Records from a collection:
*** Begin section ***
(** * Metro sampler: stratified sample allocation and UZA -> CBSA resolution

    A shallow embedding of [metro_sampler/sampler.py] (strata, proportional
    allocation, rebalancing loop, per-stratum draws, coverage top-up, weights)
    and of the index builder and resolver of [metro_sampler/data_ntd.py],
    followed by the properties of the design document that concern them.

    Conventions of the embedding.
    - A pandas frame is the list of its rows, in row order.
    - Python integers are [Z]; lengths are [nat] and enter arithmetic through
      [Z.of_nat].
    - A Python [dict] that is iterated is an association list in insertion
      order; the dictionaries of the index builder, which are only probed,
      are [gmap]s, and its set is a [gset].
    - Floating-point quotients ([round(a / n)], population coverage, weights)
      are taken as exact rationals and int64 sums as exact sums; they agree
      as long as the integers involved stay below 2^52, which populations
      and row counts do, and the statement on the coverage carries the bound.
    - A call that can raise has a second definition, with the suffix
      [_call], whose value is an [Outcome].
    - numpy's generator and pandas' [sample] are external: they are the
      fields of a [RandomSource], constrained only by [RandomLaws]. *)

From Stdlib Require Import ZArith QArith List Permutation Sorted Lia Bool Ascii String.
From stdpp Require gmap sets strings.
Import ListNotations.

Local Open Scope string_scope.
Local Open Scope list_scope.
Local Open Scope Z_scope.

(* ===================================================================== *)
(** ** Python and pandas primitives *)
(* ===================================================================== *)

Module Py.

(** [sum(xs)] over integers. *)
Definition sum (xs : list Z) : Z := fold_right Z.add 0 xs.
*** End section ***
## THE PROBLEM
Print the records above in full, exactly.

## RESULT OF THE TASK
(** * Metro sampler: stratified sample allocation and UZA -> CBSA resolution

    A shallow embedding of [metro_sampler/sampler.py] (strata, proportional
    allocation, rebalancing loop, per-stratum draws, coverage top-up, weights)
    and of the index builder and resolver of [metro_sampler/data_ntd.py],
    followed by the properties of the design document that concern them.

    Conventions of the embedding.
    - A pandas frame is the list of its rows, in row order.
    - Python integers are [Z]; lengths are [nat] and enter arithmetic through
      [Z.of_nat].
    - A Python [dict] that is iterated is an association list in insertion
      order; the dictionaries of the index builder, which are only probed,
      are [gmap]s, and its set is a [gset].
    - Floating-point quotients ([round(a / n)], population coverage, weights)
      are taken as exact rationals and int64 sums as exact sums; they agree
      as long as the integers involved stay below 2^52, which populations
      and row counts do, and the statement on the coverage carries the bound.
    - A call that can raise has a second definition, with the suffix
      [_call], whose value is an [Outcome].
    - numpy's generator and pandas' [sample] are external: they are the
      fields of a [RandomSource], constrained only by [RandomLaws]. *)

From Stdlib Require Import ZArith QArith List Permutation Sorted Lia Bool Ascii String.
From stdpp Require gmap sets strings.
Import ListNotations.

Local Open Scope string_scope.
Local Open Scope list_scope.
Local Open Scope Z_scope.

(* ===================================================================== *)
(** ** Python and pandas primitives *)
(* ===================================================================== *)

Module Py.

(** [sum(xs)] over integers. *)
Definition sum (xs : list Z) : Z := fold_right Z.add 0 xs.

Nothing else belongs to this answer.